On March 17, 2016, following the justices’ recommendation that the matter be returned to the Humanitarian Committee for reconsideration, the Ministry of Interior announced it decided to grant the woman an A/5 type visa, but only until the August 2016 entry into force of the new national health insurance regulations, whereupon the woman would be given only stay permits as before.

HaMoked responded by insisting on its petition, claiming that the Ministry of Interior’s decision did not provide an adequate answer for the petitioner’s predicament, given that medical insurance, important as it may be, did not solve the woman’s difficulties arising from her lack of Israeli status, a state of affairs which was harming the woman’s mental state, her personal life and professional life.
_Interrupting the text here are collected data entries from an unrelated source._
Lemma grantOf_keeps s r ap attrs g s' r' ap' attrs' :
  grantedAt g s' r' ap' attrs' ->
  (s' = s -> r' = r -> ap' = ap -> attrs' = attrs) ->
  grantedAt (grantOf s r ap attrs g) s' r' ap' attrs'.
Proof.
  intros (role & d & Hs & Hr & Hd) Hsame. unfold grantedAt, grantOf.
  destruct (decide (s' = s)) as [->|Hns].
  - rewrite lookup_insert_eq, Hs. cbn [from_option id].
    destruct (decide (r' = r)) as [->|Hnr].
    + rewrite Hr. eexists _, _. split; [done|].
      rewrite lookup_insert_eq. split; [done|].
      destruct (decide (ap' = ap)) as [->|Hna].
      * rewrite lookup_insert_eq. f_equal. symmetry. by apply Hsame.
      * by rewrite lookup_insert_ne.
    + eexists _, d. split; [done|]. by rewrite lookup_insert_ne.
  - exists role, d. by rewrite lookup_insert_ne.
Qed.

Lemma grantOf_sets s r ap attrs g :
  grantedAt (grantOf s r ap attrs g) s r ap attrs.
Proof.
  unfold grantedAt, grantOf. eexists _, _.
  by rewrite !lookup_insert_eq.
Qed.

Lemma grantsOfAccess_keeps access g s' r' ap' attrs' :
  grantedAt g s' r' ap' attrs' ->
  (s' ∈ utils.toStringArray (ai_subject access) ->
   r' ∈ utils.toStringArray (ai_resource access) ->
   ap' = Js.str (ai_action access) +:+ ":" +:+ Js.str (ai_possession access) ->
   attrs' = utils.toStringArray (ai_attributes access)) ->
  grantedAt (grantsOfAccess access g) s' r' ap' attrs'.
Proof.
  unfold grantsOfAccess.
  generalize (utils.toStringArray (ai_subject access)) as S.
  generalize (utils.toStringArray (ai_resource access)) as R.
  generalize (utils.toStringArray (ai_attributes access)) as attrs.
  generalize (Js.str (ai_action access) +:+ ":"
              +:+ Js.str (ai_possession access)) as ap.
  intros ap attrs R S. revert g.
  induction S as [|s S IH]; intros g Hg Hsame; simpl; [done|].
  apply IH.
  - clear IH. revert g Hg.
    induction R as [|r R IHR]; intros g Hg; simpl; [done|].
    assert (HR : forall g, grantedAt g s' r' ap' attrs' ->
              (s' = s -> r' ∈ r :: R -> ap' = ap -> attrs' = attrs) ->
              grantedAt (foldl (fun g resource =>
                           grantOf s resource ap attrs g) g (r :: R))
                s' r' ap' attrs').
    { clear. induction (r :: R) as [|x l IHl]; intros g Hg Hsame; simpl;
        [done|].
      apply IHl.
      - apply grantOf_keeps; [done|]. intros -> -> ->.
        apply Hsame; [done|by left|done].
      - intros ? ? ?. apply Hsame; [done|by right|done]. }
    apply (HR g Hg). intros -> Hr ->. apply Hsame; [by left|done|done].
  - intros ? ? ?. apply Hsame; [by right|done|done].
Qed.

Lemma grantsOfAccess_sets access g s r :
  s ∈ utils.toStringArray (ai_subject access) ->
  r ∈ utils.toStringArray (ai_resource access) ->
  grantedAt (grantsOfAccess access g) s r
    (Js.str (ai_action access) +:+ ":" +:+ Js.str (ai_possession access))
    (utils.toStringArray (ai_attributes access)).
Proof.
  unfold grantsOfAccess.
  generalize (utils.toStringArray (ai_subject access)) as S.
  generalize (utils.toStringArray (ai_resource access)) as R.
  generalize (utils.toStringArray (ai_attributes access)) as attrs.
  generalize (Js.str (ai_action access) +:+ ":"
              +:+ Js.str (ai_possession access)) as ap.
  intros ap attrs R S Hs Hr.
  assert (Hkeep : forall l g s0,
    grantedAt g s r ap attrs ->
    grantedAt (foldl (fun g resource => grantOf s0 resource ap attrs g) g l)
      s r ap attrs).
  { induction l as [|x l IHl]; intros g0 s0 Hg; simpl; [done|].
    apply IHl. by apply grantOf_keeps. }
  assert (Hset : forall l g,
    r ∈ l ->
    grantedAt (foldl (fun g resource => grantOf s resource ap attrs g) g l)
      s r ap attrs).
  { induction l as [|x l IHl]; intros g0 Hin; simpl;
      [by apply elem_of_nil in Hin|].
    apply elem_of_cons in Hin as [->|Hin]; [|by apply IHl].
    apply Hkeep, grantOf_sets. }
  revert g. induction S as [|s0 S IH]; intros g; simpl;
    [by apply elem_of_nil in Hs|].
  apply elem_of_cons in Hs as [<-|Hs]; [|by apply IH].
  assert (Hout : forall S g,
    grantedAt g s r ap attrs ->
    grantedAt (foldl (fun g subject =>
                 foldl (fun g resource =>
                          grantOf subject resource ap attrs g) g R) g S)
      s r ap attrs).
  { clear -Hkeep. induction S as [|x S IHS]; intros g0 Hg; simpl; [done|].
    by apply IHS, Hkeep. }
  by apply Hout, Hset.
Qed.

Lemma prepareAndCommit_Ok action possession resource attributes this w
    this' w' :
  Access._prepareAndCommit action possession resource attributes this w
  = (Ok tt, this', w') ->
  a_grants this = _grants w ->
  exists access,
    utils.normalizeAccessInfo
      (draftOf this action possession resource attributes) false = Ok access
    /\ store w' = grantsOfAccess access (store w).
Proof.
  unfold Access._prepareAndCommit. fold (draftOf this action possession
                                           resource attributes).
  intros H Href. rewrite Href in H.
  destruct (atRef (_grants w) _ w) as [[[]|err] w1] eqn:Hat; [|done].
  injection H as _ <-.
  pose proof (atRef_Ok _ _ _ _ _ Hat) as (o & Ho & Hm).
  pose proof (atRef_store
    (utilsW.commitToGrants (draftOf this action possession resource attributes)
       false) w o Ho) as Hst.
  rewrite Hat in Hst. simpl in Hst.
  destruct (utilsW.commitToGrants _ _ o) as [r o'] eqn:Hc. simpl in *. subst r.
  destruct (g_frozen o) eqn:Hfr.
  { destruct (commitToGrants_frozen
                (draftOf this action possession resource attributes) false o
                Hfr) as (e & He & _). congruence. }
  destruct (commitToGrants_gen _ _ _ _ Hfr Hc) as (access & Hn & Hv & _).
  exists access. split; [done|]. rewrite Hst, Hv. unfold store. by rewrite Ho.
Qed.

Lemma normalize_draftOf this action possession resource attributes access :
  utils.normalizeAccessInfo
    (draftOf this action possession resource attributes) false = Ok access ->
  utils.toStringArray (ai_subject access)
  = utils.toStringArray (ai_subject (a_ this))
  /\ utils.toStringArray (ai_resource access)
     = utils.toStringArray (if utils.truthyVal resource then resource
                            else ai_resource (a_ this))
  /\ ai_action access = action /\ ai_possession access = possession
  /\ utils.toStringArray (ai_attributes access)
     = (if ai_denied (a_ this) then []
        else if utils.truthyVal attributes
             then utils.toStringArray attributes else ["*"]).
Proof.
  unfold utils.normalizeAccessInfo. intros H.
  destruct (bool_decide _ || _) eqn:H1 in H; [done|].
  destruct (bool_decide _ || _) eqn:H2 in H; [done|].
  injection H as <-. cbn [ai_subject ai_resource ai_action ai_possession
                            ai_attributes utils.toStringArray].
  unfold draftOf, setActionPossession, setResource, setAttributes.
  destruct (utils.truthyVal resource), (ai_denied (a_ this)) eqn:Hd;
    simpl; rewrite ?Hd; simpl; repeat split;
    destruct (utils.truthyVal attributes); simpl; try done;
    by destruct (utils.toStringArray attributes).
Qed.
The Ministry of Interior clearly opted to disregard all of the relevant humanitarian aspects of the case.

On July 18, 2016, the justices ruled that “the committee’s decision is unreasoned with relation to the overall arguments raised in the petition and the hearing”, and instructed the state to return the case for renewed consideration (the third!) by the humanitarian committee and to submit its reasoned conclusions to the court within 60 days.

Recently, in another case (HCJ 4380/11), the court has criticized the tightfisted policy of the Humanitarian Committee, which only infrequently uses its mandate to recommend giving Israeli status in severe humanitarian cases, which cannot be adequately settled by the grant of stay permits.